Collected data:
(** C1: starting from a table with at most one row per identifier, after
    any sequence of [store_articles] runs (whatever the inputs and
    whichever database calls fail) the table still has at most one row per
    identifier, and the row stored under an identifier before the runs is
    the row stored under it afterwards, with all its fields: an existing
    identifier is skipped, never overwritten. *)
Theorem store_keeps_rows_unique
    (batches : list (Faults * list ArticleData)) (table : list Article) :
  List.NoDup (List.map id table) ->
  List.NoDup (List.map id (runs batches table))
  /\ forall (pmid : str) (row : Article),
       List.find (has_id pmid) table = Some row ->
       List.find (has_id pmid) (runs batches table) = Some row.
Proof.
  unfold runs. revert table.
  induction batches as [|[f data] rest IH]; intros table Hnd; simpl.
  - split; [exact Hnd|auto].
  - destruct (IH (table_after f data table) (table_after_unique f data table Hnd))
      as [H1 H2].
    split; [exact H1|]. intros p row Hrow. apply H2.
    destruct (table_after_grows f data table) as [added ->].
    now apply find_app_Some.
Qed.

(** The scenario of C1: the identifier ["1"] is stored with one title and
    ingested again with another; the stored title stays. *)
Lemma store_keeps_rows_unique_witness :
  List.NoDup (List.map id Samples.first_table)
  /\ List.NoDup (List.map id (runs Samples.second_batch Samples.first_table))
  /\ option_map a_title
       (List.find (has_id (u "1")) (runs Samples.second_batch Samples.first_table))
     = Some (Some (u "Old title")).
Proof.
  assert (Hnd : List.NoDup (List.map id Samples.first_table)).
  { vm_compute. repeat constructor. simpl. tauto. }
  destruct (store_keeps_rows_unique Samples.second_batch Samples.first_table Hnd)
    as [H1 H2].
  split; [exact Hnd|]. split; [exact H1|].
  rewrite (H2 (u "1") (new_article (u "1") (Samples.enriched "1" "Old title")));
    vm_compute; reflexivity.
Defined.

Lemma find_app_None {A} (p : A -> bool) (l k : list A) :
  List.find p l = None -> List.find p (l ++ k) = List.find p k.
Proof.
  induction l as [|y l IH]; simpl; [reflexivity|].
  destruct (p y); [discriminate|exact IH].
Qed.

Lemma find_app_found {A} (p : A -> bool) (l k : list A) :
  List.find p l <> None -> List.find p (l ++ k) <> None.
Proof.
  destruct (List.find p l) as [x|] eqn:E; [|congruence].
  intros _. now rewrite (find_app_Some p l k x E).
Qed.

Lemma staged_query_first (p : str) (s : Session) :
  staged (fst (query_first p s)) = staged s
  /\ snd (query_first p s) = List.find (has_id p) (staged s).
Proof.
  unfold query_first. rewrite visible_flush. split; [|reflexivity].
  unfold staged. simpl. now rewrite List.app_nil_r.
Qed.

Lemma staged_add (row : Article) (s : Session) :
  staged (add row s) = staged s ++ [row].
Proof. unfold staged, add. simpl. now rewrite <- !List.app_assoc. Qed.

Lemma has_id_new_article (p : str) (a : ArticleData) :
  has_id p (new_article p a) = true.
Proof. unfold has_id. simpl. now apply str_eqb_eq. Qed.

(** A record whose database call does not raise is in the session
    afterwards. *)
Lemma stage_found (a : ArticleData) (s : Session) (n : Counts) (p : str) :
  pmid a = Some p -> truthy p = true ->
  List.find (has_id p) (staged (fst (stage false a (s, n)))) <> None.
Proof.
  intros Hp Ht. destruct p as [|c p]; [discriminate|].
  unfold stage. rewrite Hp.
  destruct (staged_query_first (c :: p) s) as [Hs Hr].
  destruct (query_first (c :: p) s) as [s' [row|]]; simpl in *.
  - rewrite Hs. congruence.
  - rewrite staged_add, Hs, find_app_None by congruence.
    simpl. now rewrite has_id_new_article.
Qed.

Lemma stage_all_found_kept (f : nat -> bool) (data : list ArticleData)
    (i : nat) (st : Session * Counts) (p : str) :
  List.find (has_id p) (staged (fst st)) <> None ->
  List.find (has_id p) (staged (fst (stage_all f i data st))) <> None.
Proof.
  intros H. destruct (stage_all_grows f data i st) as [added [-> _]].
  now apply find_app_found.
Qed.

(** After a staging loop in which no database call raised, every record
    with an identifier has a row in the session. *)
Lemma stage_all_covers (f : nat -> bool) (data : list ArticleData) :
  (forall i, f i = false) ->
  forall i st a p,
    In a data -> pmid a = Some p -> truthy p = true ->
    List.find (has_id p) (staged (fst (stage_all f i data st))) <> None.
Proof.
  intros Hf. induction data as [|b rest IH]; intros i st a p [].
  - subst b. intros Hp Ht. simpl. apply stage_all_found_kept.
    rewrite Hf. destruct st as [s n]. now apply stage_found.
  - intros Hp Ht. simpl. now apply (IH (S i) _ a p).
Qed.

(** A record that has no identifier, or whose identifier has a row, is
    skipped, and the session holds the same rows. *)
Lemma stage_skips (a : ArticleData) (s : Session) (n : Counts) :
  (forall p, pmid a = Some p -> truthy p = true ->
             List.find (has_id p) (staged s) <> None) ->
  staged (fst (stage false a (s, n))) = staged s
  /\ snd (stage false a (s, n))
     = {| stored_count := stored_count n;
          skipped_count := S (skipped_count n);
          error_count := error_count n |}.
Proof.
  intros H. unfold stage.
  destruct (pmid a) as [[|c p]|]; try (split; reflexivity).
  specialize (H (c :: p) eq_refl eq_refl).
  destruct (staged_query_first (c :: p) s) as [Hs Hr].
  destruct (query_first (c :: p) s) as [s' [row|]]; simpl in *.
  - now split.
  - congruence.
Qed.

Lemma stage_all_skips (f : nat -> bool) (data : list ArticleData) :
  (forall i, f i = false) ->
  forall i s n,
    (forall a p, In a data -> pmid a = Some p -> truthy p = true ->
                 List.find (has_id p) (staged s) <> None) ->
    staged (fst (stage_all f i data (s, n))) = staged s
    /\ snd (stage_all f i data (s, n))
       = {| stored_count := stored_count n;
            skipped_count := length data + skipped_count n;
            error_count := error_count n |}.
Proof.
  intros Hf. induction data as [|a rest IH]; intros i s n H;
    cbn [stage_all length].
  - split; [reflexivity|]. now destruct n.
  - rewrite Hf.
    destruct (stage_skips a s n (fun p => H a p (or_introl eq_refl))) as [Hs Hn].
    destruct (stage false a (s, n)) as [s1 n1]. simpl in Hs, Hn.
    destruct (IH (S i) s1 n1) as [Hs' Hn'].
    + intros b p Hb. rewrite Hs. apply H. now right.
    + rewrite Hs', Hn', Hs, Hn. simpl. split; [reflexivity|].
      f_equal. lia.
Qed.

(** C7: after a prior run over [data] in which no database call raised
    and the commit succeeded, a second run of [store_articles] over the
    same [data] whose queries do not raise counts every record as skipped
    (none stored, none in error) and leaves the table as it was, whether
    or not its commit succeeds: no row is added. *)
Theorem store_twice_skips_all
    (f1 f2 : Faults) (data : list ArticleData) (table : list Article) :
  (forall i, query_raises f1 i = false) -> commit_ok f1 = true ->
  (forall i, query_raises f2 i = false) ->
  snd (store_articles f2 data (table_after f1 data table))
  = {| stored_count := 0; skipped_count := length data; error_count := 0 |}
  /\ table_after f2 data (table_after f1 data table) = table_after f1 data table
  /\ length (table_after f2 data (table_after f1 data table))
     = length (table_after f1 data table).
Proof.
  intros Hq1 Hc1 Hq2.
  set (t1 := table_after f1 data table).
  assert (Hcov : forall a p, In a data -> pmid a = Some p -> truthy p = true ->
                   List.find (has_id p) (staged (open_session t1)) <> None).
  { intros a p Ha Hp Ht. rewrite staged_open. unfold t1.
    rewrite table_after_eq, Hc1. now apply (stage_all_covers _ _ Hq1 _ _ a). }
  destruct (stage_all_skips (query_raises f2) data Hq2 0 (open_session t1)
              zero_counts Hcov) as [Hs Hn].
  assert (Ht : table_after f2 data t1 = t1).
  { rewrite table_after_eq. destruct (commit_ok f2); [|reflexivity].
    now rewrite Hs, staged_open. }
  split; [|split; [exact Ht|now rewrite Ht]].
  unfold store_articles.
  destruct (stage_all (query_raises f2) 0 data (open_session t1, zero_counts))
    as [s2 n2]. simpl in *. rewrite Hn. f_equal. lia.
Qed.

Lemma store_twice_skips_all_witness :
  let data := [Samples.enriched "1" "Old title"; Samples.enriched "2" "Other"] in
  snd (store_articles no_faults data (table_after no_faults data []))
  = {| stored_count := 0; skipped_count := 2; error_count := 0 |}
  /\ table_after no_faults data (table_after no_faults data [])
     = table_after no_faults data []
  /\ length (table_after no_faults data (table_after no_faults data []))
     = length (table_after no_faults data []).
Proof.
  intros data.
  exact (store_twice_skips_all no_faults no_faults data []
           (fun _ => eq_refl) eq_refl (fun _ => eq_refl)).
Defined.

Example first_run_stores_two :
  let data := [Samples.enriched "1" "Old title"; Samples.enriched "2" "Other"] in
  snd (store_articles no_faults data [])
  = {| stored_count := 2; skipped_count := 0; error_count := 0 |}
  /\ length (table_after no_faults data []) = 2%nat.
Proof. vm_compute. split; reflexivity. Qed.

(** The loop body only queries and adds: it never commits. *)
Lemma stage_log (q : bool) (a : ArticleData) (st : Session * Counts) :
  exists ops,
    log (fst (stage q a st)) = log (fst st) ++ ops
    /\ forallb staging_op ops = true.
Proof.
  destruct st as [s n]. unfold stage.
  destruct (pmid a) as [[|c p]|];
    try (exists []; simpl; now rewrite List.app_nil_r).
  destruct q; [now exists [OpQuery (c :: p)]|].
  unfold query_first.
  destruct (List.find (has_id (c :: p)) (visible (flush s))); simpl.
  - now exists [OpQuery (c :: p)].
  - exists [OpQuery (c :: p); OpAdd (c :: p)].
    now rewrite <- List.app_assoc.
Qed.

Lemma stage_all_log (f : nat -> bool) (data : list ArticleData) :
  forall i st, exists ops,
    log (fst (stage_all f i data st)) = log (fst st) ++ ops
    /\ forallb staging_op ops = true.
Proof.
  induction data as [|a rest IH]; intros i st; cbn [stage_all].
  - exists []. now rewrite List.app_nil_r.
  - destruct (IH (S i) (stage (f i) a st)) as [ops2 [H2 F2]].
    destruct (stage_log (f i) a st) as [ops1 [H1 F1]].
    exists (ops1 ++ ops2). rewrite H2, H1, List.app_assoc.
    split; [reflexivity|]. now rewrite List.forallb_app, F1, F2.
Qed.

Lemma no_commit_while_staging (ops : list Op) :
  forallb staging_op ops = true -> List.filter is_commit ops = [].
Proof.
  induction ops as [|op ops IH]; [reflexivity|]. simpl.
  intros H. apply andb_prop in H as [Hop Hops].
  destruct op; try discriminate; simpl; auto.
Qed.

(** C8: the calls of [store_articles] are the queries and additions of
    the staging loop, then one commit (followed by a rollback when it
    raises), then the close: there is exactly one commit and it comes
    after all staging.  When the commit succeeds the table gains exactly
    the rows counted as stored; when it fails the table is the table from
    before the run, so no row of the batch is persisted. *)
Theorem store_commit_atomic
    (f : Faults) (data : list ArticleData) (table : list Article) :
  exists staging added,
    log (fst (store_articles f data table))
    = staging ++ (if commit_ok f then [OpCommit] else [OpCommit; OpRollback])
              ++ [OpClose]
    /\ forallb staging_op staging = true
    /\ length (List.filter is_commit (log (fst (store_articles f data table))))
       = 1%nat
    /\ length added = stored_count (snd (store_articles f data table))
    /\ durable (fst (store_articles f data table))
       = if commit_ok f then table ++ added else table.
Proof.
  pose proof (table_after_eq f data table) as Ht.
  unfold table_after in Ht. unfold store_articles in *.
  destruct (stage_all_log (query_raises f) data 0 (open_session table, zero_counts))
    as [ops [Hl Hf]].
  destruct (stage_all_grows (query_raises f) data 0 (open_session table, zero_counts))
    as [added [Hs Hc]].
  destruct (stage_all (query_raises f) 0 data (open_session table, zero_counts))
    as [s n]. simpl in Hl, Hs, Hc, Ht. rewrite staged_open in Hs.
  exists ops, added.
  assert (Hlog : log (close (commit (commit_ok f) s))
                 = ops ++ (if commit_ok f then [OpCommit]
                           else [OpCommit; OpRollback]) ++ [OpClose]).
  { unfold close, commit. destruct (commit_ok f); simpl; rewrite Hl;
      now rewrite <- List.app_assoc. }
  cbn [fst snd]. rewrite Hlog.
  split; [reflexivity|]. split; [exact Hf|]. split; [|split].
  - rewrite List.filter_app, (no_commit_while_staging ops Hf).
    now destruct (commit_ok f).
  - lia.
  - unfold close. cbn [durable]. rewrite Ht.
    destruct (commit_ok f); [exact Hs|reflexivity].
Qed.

=== WHAT IS EXPECTED ===
Gather each line in the data that holds the string "length".

=== EXERCISE ANSWER ===
            skipped_count := length data + skipped_count n;
    cbn [stage_all length].
  = {| stored_count := 0; skipped_count := length data; error_count := 0 |}
  /\ length (table_after f2 data (table_after f1 data table))
     = length (table_after f1 data table).
  /\ length (table_after no_faults data (table_after no_faults data []))
     = length (table_after no_faults data []).
  /\ length (table_after no_faults data []) = 2%nat.
    /\ length (List.filter is_commit (log (fst (store_articles f data table))))
    /\ length added = stored_count (snd (store_articles f data table))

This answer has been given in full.